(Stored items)
▼
(** The ring is taken off the list, if it is on it, and linked to itself. *)
Lemma list_ok_remove N act L i :
  list_ok N act L -> 0 <= i < N ->
  ∃ act', (l ← dll_delete act i; dll_init l i) = Some act' ∧ list_ok N act' (filter (λ j, j ≠ i) L).
Proof.
  intros (Hr & HL & Hs) Hi.
  assert (∀ h1 L1, dllrep h1 ACTIVE_LIST L1 -> i ∉ L1 -> is_Some (h1 !! i) ->
    (∀ j, j ∈ L1 -> 0 <= j < N) -> (∀ j, 0 <= j < N -> j ≠ i -> j ∉ L1 -> get_next h1 j = Some j ∧ get_prev h1 j = Some j) ->
    ∃ act', dll_init h1 i = Some act' ∧ list_ok N act' L1) as Hinit.
  { intros h1 L1 H1 Hi1 Hd HL1 Hs1. unfold dll_init.
    destruct (set_next_spec h1 i i Hd) as (h2 & -> & Hc2 & E2). cbn [mbind option_bind].
    destruct (set_prev_spec h2 i i) as (h3 & -> & Hc3 & E3); [by eapply changes_is_Some|].
    exists h3. split; [done|]. destruct Hc2 as (_ & N2 & P2), Hc3 as (_ & N3 & P3).
    assert (i ∉ ACTIVE_LIST :: L1) as Hi2 by (apply not_elem_of_cons; unfold ACTIVE_LIST; split; [lia|done]).
    assert (∀ j, j ≠ i -> get_next h3 j = get_next h1 j ∧ get_prev h3 j = get_prev h1 j) as Hf.
    { intros j Hj. rewrite N3, N2, P3, P2 by set_solver. done. }
    split; [|split; [done|]].
    - destruct H1 as [H1 Hnd]. split; [|done]. eapply linked_frame; [|done]. intros p1 x y p2 E.
      assert (∀ z, z ∈ ACTIVE_LIST :: L1 ++ [ACTIVE_LIST] -> z ≠ i) as Hz by (intros z Hz ->; set_solver).
      destruct (Hf x) as [-> _]; [apply Hz; rewrite E; set_solver|].
      by destruct (Hf y) as [_ ->]; [apply Hz; rewrite E; set_solver|].
    - intros j Hj Hjn. destruct (decide (j = i)) as [->|Hne].
      + split; [|done]. by rewrite N3, E2 by set_solver.
      + destruct (Hf j Hne) as [-> ->]. by apply Hs1. }
  destruct (decide (i ∈ L)) as [Hin|Hin].
  - apply list_elem_of_split in Hin as (l1 & l2 & ->).
    destruct (dllrep_delete act ACTIVE_LIST l1 l2 i Hr) as (h1 & -> & Hr1 & Hch). cbn [mbind option_bind].
    pose proof Hr as [_ [_ Hnd]%NoDup_cons].
    assert (i ∉ l1 ++ l2) as Hni by (rewrite <-Permutation_middle in Hnd; by apply NoDup_cons in Hnd as [? _]).
    rewrite filter_ne_middle by done.
    apply Hinit; [done|done| |intros j Hj; apply HL; set_solver|].
    + apply (changes_is_Some _ _ _ _ _ Hch).
      destruct (gap_links act ACTIVE_LIST l1 l2 [i] Hr) as (_ & (_ & Hp & _) & _). by eapply get_prev_is_Some.
    + intros j Hj Hne Hjn. eapply changes_self; [exact Hch| | |apply Hs; set_solver].
      * intros Hx%list_elem_of_singleton. destruct (before_in ACTIVE_LIST l1) as [Hb|Hb]; rewrite <-Hx in Hb;
          [unfold ACTIVE_LIST in Hb; lia|set_solver].
      * intros Hx%list_elem_of_singleton. destruct (after_in ACTIVE_LIST l2) as [Hb|Hb]; rewrite <-Hx in Hb;
          [unfold ACTIVE_LIST in Hb; lia|set_solver].
  - destruct (Hs i Hi Hin) as [Hn Hp].
    rewrite filter_ne_id by done.
    assert (dll_delete act i = Some act) as ->.
    { unfold dll_delete, set_next, set_prev. rewrite Hp, Hn. cbn [mbind option_bind]. unfold get_next, get_prev in *.
      destruct (act !! i) as [[x y]|] eqn:E; [|done]. cbn in Hn, Hp. injection Hn as ->. injection Hp as ->. cbn.
      rewrite lookup_insert_eq. cbn. rewrite lookup_insert_eq. cbn. by rewrite insert_insert_eq, insert_id by done. }
    cbn [mbind option_bind]. apply Hinit; [done|done|by eapply get_next_is_Some|done|intros; by apply Hs].
Qed.

(** ** One ring, and all of them *)

(** The flow table has a node of interface [fi_ifindex] for the ring, of the same
    priority and peer. *)
Definition served (lk : list if_flow_lkup) (i : Z) (info : flow_info) : Prop :=
  ∃ s nd, node_at lk (fi_ifindex info) s nd ∧ fh_flowid nd = i
    ∧ fi_tid (fh_info nd) = fi_tid info ∧ fi_da (fh_info nd) = fi_da info.

(** [L]: the rings the dongle has; [C]: those whose creation is requested and not
    answered; [S i info]: the flow table knows the flow of the ring.  [l]: the
    packets that wait. *)
Record ring_ok (S : Z -> flow_info -> Prop) (L C : gset Z) (i : Z) (n : flow_ring_node) (l : list pkt) : Prop := {
  ro_id : fn_flowid n = i;
  ro_max : 0 <= fq_max (fn_queue n) < 65536;
  ro_status : match fn_status n with
              | FLOW_RING_STATUS_CLOSED => i ∉ C ∧ i ∉ L
              | FLOW_RING_STATUS_CREATE_PENDING => i ∈ C
              | FLOW_RING_STATUS_OPEN | FLOW_RING_STATUS_FLUSH_PENDING => i ∈ L
              | FLOW_RING_STATUS_DELETE_PENDING => i ∈ C ∪ L
              | FLOW_RING_STATUS_STA_FREEING => False
              end;
  ro_active : fn_active n = negb (bool_decide (fn_status n = FLOW_RING_STATUS_CLOSED));
  ro_empty : fn_status n = FLOW_RING_STATUS_CLOSED ∨ fn_status n = FLOW_RING_STATUS_DELETE_PENDING -> l = [];
  ro_served : fn_active n = true -> S i (fn_info n)
}.

Record rings_ok (h : heap) (S : Z -> flow_info -> Prop) (L C : gset Z) (t : list flow_ring_node)
    (qs : list (list pkt)) : Prop := {
  rs_len : length qs = length t;
  rs_ring : ∀ i n l, at_ t i = Some n -> at_ qs i = Some l -> ring_ok S L C i n l ∧ fqrep h (fn_queue n) l;
  rs_nodup : NoDup (concat qs)
}.

Lemma fqrep_NoDup h q l : fqrep h q l -> NoDup l.
Proof. intros [H _ _ _]. by eapply lseg_NoDup. Qed.

Lemma rings_at h S L C t qs i n :
  rings_ok h S L C t qs -> at_ t i = Some n ->
  ∃ l, at_ qs i = Some l ∧ ring_ok S L C i n l ∧ fqrep h (fn_queue n) l.
Proof.
  intros H Hn. destruct (at_is_Some qs i) as [l Hl].
  { apply at_range in Hn. by rewrite (rs_len _ _ _ _ _ _ H). }
  exists l. split; [done|]. by apply (rs_ring _ _ _ _ _ _ H).
Qed.

Lemma at_concat {A} (qs : list (list A)) i l x : at_ qs i = Some l -> x ∈ l -> x ∈ concat qs.
Proof.
  intros [_ H]%at_Some Hx. apply list_elem_of_In, in_concat. exists l.
  split; apply list_elem_of_In; [by eapply list_elem_of_lookup_2|done].
Qed.

Lemma concat_disjoint {A} (qs : list (list A)) i j l l' x :
  NoDup (concat qs) -> at_ qs i = Some l -> at_ qs j = Some l' -> j ≠ i -> x ∈ l' -> x ∉ l.
Proof.
  intros Hnd Hi Hj Hne Hx Hx'. destruct (concat_map_insert_perm id qs i l Hi) as (r & H1 & H2).
  rewrite list_fmap_id in H1. rewrite H1 in Hnd. apply NoDup_app in Hnd as (_ & Hd & _). apply (Hd x Hx').
  assert (x ∈ concat (id <$> <[Z.to_nat i := []]> qs)) as Hin; [|by rewrite (H2 []) in Hin].
  rewrite list_fmap_id. pose proof (at_range _ _ _ Hi).
  apply (at_concat _ j l'); [by rewrite at_insert_ne by (done || lia)|done].
Qed.

Section Update.
Context (h : heap) (S : Z -> flow_info -> Prop) (L C : gset Z) (t : list flow_ring_node) (qs : list (list pkt)).
Context (H : rings_ok h S L C t qs).

(** A change of ring [i]: its packets [l] become [l'], the packets of the other
    rings stay linked, and what the other rings rely on is kept. *)
Lemma rings_upd h' (S' : Z -> flow_info -> Prop) (L' C' : gset Z) i n n' l l' :
  at_ t i = Some n -> at_ qs i = Some l ->
  ring_ok S' L' C' i n' l' -> fqrep h' (fn_queue n') l' ->
  (∀ x, x ∉ l -> x ∈ concat qs -> h' !! x = h !! x) -> (∀ x, x ∈ l' -> x ∈ l ∨ x ∉ concat qs) ->
  (∀ j info, j ≠ i -> S j info -> S' j info) -> (∀ j, j ≠ i -> (j ∈ L' <-> j ∈ L) ∧ (j ∈ C' <-> j ∈ C)) ->
  rings_ok h' S' L' C' (<[Z.to_nat i := n']> t) (<[Z.to_nat i := l']> qs).
Proof.
  intros Hn Hl Hro Hq Hh Hl' HS HLC. pose proof (at_range _ _ _ Hn). split.
  - by rewrite !length_insert, (rs_len _ _ _ _ _ _ H).
  - intros j m k. destruct (decide (j = i)) as [->|Hne].
    + rewrite (at_insert_eq _ _ _ _ Hn), (at_insert_eq _ _ _ _ Hl). by intros [= <-] [= <-].
    + rewrite !at_insert_ne by (done || lia). intros Hm Hk. destruct (rs_ring _ _ _ _ _ _ H j m k Hm Hk) as [R Q].
      destruct (HLC j Hne) as [HL HC]. split.
      * destruct R as [R1 R2 R3 R4 R5 R6]. split; [done|done| |done|done|by auto].
        destruct (fn_status m); set_solver.
      * eapply fqrep_frame; [|done]. intros x Hx. apply Hh; [|by eapply at_concat].
        by eapply (concat_disjoint qs i j); [apply H|..].
  - destruct (concat_map_insert_perm id qs i l Hl) as (r & H1 & H2). rewrite list_fmap_id in H1.
    specialize (H2 l'). rewrite list_fmap_id in H2. rewrite H2.
    pose proof (rs_nodup _ _ _ _ _ _ H) as Hnd. rewrite H1 in Hnd. apply NoDup_app in Hnd as (_ & Hd & Hr).
    apply NoDup_app. split; [by eapply fqrep_NoDup|]. split; [|done]. intros x Hx Hxr.
    destruct (Hl' x Hx) as [Hin|Hnin]; [by apply (Hd x)|]. apply Hnin. rewrite H1. set_solver.
Qed.

(** The flow table learns more flows. *)
Lemma rings_more_served (S' : Z -> flow_info -> Prop) :
  (∀ j info, S j info -> S' j info) -> rings_ok h S' L C t qs.
Proof.
  intros HS. split; [apply H| |apply H]. intros i n l Hn Hl. destruct (rs_ring _ _ _ _ _ _ H i n l Hn Hl) as [R Q].
  split; [|done]. destruct R. split; auto.
Qed.

(** Only the node changes: neither its packets nor anything of the others. *)
Lemma rings_upd_node i n n' l :
  at_ t i = Some n -> at_ qs i = Some l -> fn_queue n' = fn_queue n -> ring_ok S L C i n' l ->
  rings_ok h S L C (<[Z.to_nat i := n']> t) qs.
Proof.
  intros Hn Hl Hq Hro. destruct (rs_ring _ _ _ _ _ _ H i n l Hn Hl) as [_ Q].
  replace qs with (<[Z.to_nat i := l]> qs) at 1 by (apply list_insert_id; by apply at_Some in Hl as [_ ->]).
  eapply rings_upd; [done|done|done|by rewrite Hq|done|by left|by auto|by auto].
Qed.
End Update.

(** * The flow rings as a system: the invariant of the driver's state

    [flow_inv] relates the id allocators, the flow table, the ring table with its
    queues, the active list, the requests to the dongle and the stations.  [k] is
    the number of requests the dongle has answered, [L] the rings it has. *)

(** ** Requests under way *)

Definition msg_ring (m : flow_msg) : Z :=
  match m with
  | MSG_FLOW_RING_CREATE _ _ _ _ id _ _ _ _ | MSG_FLOW_RING_DELETE _ _ _ id | MSG_FLOW_RING_FLUSH _ _ _ id => id
  end.
Definition is_create (m : flow_msg) : bool := match m with MSG_FLOW_RING_CREATE _ _ _ _ _ _ _ _ _ => true | _ => false end.

Definition creates (ms : list flow_msg) : list Z := msg_ring <$> filter (λ m, is_create m = true) ms.
Definition pend (p : flow_prot) (k : nat) : list flow_msg := drop k (snd <$> sent p).

Lemma creates_app a b : creates (a ++ b) = creates a ++ creates b.
Proof. unfold creates. by rewrite filter_app, fmap_app. Qed.

Lemma creates_cons m ms : creates (m :: ms) = (if is_create m then [msg_ring m] else []) ++ creates ms.
Proof.
  unfold creates. destruct (is_create m) eqn:E; [by rewrite filter_cons_True|rewrite filter_cons_False]; [done|].
  by rewrite E.
Qed.

Lemma post_ctrl_spec p msg :
  ∃ ok p', post_ctrl p msg = (ok, p') ∧ h2d_flowrings_pool p' = h2d_flowrings_pool p
    ∧ if (ok : bool) then ∃ a phase epoch, sent p' = sent p ++ [(a, msg phase epoch)] else sent p' = sent p.
Proof.
  unfold post_ctrl. destruct (dhd_prot_alloc_ring_space _ _ _ _ _ _ _) as [[r al] ring].
  destruct r as [a|]; [exists true|exists false]; eexists; (split; [done|]); (split; [done|]); [|done].
  by eexists _, _, _.
Qed.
▲
* _Task_:
Would you output, from the records above, exactly the run of lines that starts at the line containing "rewrite list_fmap_id in H1. rewrite" and ends at the line containing "destruct (HLC j Hne) as [HL HC]. split.", and only that run?

* _Written answer_:
  rewrite list_fmap_id in H1. rewrite H1 in Hnd. apply NoDup_app in Hnd as (_ & Hd & _). apply (Hd x Hx').
  assert (x ∈ concat (id <$> <[Z.to_nat i := []]> qs)) as Hin; [|by rewrite (H2 []) in Hin].
  rewrite list_fmap_id. pose proof (at_range _ _ _ Hi).
  apply (at_concat _ j l'); [by rewrite at_insert_ne by (done || lia)|done].
Qed.

Section Update.
Context (h : heap) (S : Z -> flow_info -> Prop) (L C : gset Z) (t : list flow_ring_node) (qs : list (list pkt)).
Context (H : rings_ok h S L C t qs).

(** A change of ring [i]: its packets [l] become [l'], the packets of the other
    rings stay linked, and what the other rings rely on is kept. *)
Lemma rings_upd h' (S' : Z -> flow_info -> Prop) (L' C' : gset Z) i n n' l l' :
  at_ t i = Some n -> at_ qs i = Some l ->
  ring_ok S' L' C' i n' l' -> fqrep h' (fn_queue n') l' ->
  (∀ x, x ∉ l -> x ∈ concat qs -> h' !! x = h !! x) -> (∀ x, x ∈ l' -> x ∈ l ∨ x ∉ concat qs) ->
  (∀ j info, j ≠ i -> S j info -> S' j info) -> (∀ j, j ≠ i -> (j ∈ L' <-> j ∈ L) ∧ (j ∈ C' <-> j ∈ C)) ->
  rings_ok h' S' L' C' (<[Z.to_nat i := n']> t) (<[Z.to_nat i := l']> qs).
Proof.
  intros Hn Hl Hro Hq Hh Hl' HS HLC. pose proof (at_range _ _ _ Hn). split.
  - by rewrite !length_insert, (rs_len _ _ _ _ _ _ H).
  - intros j m k. destruct (decide (j = i)) as [->|Hne].
    + rewrite (at_insert_eq _ _ _ _ Hn), (at_insert_eq _ _ _ _ Hl). by intros [= <-] [= <-].
    + rewrite !at_insert_ne by (done || lia). intros Hm Hk. destruct (rs_ring _ _ _ _ _ _ H j m k Hm Hk) as [R Q].
      destruct (HLC j Hne) as [HL HC]. split.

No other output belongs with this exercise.